PROVIDED DATA:
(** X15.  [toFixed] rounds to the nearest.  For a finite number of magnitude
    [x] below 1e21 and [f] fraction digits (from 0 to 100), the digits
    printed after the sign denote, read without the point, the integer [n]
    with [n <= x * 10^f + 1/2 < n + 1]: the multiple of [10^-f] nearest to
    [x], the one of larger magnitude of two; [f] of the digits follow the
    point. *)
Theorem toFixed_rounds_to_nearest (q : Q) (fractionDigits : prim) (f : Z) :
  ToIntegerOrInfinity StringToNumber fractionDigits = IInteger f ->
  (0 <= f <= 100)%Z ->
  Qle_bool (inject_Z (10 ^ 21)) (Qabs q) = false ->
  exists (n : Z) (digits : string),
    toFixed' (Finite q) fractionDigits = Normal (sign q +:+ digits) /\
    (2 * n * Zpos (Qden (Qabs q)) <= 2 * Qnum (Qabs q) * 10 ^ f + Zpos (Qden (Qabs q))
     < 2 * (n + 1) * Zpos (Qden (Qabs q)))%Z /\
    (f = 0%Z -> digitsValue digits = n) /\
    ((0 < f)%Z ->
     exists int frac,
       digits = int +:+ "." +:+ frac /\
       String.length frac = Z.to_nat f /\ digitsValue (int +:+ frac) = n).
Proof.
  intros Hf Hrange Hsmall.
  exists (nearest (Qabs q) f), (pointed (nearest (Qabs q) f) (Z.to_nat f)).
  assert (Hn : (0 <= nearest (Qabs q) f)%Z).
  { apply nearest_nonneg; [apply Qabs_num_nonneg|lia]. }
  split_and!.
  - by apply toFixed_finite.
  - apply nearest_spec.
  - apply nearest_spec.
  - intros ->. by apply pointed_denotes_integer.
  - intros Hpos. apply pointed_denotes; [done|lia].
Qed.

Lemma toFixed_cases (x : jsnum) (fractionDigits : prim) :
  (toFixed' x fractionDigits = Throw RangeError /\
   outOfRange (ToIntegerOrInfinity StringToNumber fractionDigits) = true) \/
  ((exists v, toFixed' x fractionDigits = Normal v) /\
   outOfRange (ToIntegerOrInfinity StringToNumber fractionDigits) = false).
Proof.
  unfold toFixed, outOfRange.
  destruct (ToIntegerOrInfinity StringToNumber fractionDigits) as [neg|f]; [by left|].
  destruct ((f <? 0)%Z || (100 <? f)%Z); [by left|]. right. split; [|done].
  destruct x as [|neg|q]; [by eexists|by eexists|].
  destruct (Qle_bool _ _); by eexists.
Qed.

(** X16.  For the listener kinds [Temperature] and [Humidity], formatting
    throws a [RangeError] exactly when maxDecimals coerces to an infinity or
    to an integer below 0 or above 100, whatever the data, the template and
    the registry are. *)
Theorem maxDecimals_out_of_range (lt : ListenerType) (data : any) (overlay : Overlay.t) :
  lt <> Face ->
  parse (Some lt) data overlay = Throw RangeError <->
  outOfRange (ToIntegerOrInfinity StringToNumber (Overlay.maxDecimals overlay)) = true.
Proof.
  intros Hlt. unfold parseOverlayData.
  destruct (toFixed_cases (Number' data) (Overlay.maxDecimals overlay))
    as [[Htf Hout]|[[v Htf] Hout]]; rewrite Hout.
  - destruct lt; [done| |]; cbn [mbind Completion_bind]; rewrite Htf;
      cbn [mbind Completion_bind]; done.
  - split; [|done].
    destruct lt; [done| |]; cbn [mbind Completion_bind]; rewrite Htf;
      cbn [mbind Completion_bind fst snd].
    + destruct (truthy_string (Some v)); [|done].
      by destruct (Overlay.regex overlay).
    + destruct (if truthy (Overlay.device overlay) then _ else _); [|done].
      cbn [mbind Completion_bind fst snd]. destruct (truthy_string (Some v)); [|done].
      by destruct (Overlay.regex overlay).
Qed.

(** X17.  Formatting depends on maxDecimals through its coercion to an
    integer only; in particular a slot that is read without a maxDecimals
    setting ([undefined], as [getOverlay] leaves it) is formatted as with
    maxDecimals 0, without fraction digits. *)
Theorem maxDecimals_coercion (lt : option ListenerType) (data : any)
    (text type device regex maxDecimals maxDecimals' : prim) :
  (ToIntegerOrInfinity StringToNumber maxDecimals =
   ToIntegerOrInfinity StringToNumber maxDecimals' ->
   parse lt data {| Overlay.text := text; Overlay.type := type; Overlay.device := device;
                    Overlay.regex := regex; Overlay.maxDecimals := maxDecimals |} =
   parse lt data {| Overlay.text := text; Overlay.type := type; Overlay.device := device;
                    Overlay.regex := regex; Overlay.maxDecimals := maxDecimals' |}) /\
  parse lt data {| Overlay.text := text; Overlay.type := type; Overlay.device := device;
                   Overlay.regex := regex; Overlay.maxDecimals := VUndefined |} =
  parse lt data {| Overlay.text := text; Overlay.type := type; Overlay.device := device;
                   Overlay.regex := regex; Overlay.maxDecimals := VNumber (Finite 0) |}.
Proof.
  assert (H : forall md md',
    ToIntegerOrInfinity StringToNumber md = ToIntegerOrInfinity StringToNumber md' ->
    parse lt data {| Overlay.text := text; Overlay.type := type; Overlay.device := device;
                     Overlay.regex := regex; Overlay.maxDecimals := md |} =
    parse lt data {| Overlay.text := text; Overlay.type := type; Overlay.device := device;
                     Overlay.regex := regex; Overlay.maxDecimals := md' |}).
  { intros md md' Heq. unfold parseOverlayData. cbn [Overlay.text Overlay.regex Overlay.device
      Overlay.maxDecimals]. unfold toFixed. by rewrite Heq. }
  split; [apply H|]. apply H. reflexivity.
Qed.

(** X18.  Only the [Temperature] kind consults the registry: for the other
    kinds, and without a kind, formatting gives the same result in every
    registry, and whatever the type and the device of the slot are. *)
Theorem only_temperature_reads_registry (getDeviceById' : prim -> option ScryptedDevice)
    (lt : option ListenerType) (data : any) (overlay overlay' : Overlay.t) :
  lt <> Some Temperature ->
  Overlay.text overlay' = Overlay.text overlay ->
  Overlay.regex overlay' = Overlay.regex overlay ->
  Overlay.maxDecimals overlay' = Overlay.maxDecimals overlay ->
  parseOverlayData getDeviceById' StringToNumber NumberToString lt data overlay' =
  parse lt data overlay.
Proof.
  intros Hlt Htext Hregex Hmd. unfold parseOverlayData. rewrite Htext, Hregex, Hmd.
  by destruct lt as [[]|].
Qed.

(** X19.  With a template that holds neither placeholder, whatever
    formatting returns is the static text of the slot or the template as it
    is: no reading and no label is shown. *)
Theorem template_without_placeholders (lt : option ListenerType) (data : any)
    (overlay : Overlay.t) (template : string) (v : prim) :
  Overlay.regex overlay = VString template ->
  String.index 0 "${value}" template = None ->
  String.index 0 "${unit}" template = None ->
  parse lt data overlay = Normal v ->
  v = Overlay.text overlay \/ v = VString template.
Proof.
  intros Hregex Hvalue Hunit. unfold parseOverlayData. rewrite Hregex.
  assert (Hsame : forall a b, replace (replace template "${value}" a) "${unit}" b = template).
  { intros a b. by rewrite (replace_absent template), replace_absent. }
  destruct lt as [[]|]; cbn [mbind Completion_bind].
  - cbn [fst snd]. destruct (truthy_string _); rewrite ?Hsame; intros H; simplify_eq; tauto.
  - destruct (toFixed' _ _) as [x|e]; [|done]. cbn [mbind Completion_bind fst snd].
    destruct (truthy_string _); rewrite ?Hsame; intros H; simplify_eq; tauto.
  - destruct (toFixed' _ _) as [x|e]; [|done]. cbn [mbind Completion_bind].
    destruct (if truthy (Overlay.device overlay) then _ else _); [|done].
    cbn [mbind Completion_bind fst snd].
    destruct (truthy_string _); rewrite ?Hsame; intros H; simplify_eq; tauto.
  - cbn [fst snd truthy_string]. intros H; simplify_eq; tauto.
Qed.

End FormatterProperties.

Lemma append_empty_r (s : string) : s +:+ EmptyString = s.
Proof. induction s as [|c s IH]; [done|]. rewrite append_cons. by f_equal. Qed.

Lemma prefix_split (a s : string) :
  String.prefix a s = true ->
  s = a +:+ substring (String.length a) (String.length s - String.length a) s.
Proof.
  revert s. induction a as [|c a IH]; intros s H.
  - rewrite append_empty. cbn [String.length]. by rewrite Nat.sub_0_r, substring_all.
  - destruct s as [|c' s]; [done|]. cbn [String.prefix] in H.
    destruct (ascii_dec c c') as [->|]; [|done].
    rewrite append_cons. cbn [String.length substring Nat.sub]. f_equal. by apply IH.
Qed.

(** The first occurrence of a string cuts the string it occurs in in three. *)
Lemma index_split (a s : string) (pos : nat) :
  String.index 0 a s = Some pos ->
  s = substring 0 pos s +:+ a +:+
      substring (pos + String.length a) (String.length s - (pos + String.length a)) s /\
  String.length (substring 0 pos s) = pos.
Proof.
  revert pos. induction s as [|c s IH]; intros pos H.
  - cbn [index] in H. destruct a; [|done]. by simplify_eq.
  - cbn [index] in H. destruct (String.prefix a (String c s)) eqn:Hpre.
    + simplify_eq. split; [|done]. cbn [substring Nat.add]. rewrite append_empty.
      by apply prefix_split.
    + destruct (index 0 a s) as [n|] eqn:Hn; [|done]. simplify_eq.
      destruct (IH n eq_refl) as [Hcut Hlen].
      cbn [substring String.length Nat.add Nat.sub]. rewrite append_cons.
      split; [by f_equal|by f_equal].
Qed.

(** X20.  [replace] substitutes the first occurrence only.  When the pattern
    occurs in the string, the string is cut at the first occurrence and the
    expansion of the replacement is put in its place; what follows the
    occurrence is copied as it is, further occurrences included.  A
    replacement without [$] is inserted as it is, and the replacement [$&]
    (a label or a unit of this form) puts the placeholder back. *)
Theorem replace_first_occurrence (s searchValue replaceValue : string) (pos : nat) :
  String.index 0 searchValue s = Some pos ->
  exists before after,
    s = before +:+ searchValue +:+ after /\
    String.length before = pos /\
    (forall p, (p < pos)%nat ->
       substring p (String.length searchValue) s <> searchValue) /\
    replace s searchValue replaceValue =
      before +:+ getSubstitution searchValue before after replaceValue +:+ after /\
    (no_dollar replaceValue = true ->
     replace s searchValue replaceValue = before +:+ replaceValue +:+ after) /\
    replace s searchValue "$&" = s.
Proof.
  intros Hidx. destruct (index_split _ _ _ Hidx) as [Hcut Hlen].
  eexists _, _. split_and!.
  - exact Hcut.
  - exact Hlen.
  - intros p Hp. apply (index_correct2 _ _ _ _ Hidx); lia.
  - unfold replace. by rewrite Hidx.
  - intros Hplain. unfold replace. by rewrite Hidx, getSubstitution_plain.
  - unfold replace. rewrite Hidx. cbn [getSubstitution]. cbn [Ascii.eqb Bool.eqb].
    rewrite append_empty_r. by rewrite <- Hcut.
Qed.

YOUR INSTRUCTIONS: What is the number of lines in the records that contain "occurs"? Give that number only.

EXERCISE SOLUTION: 2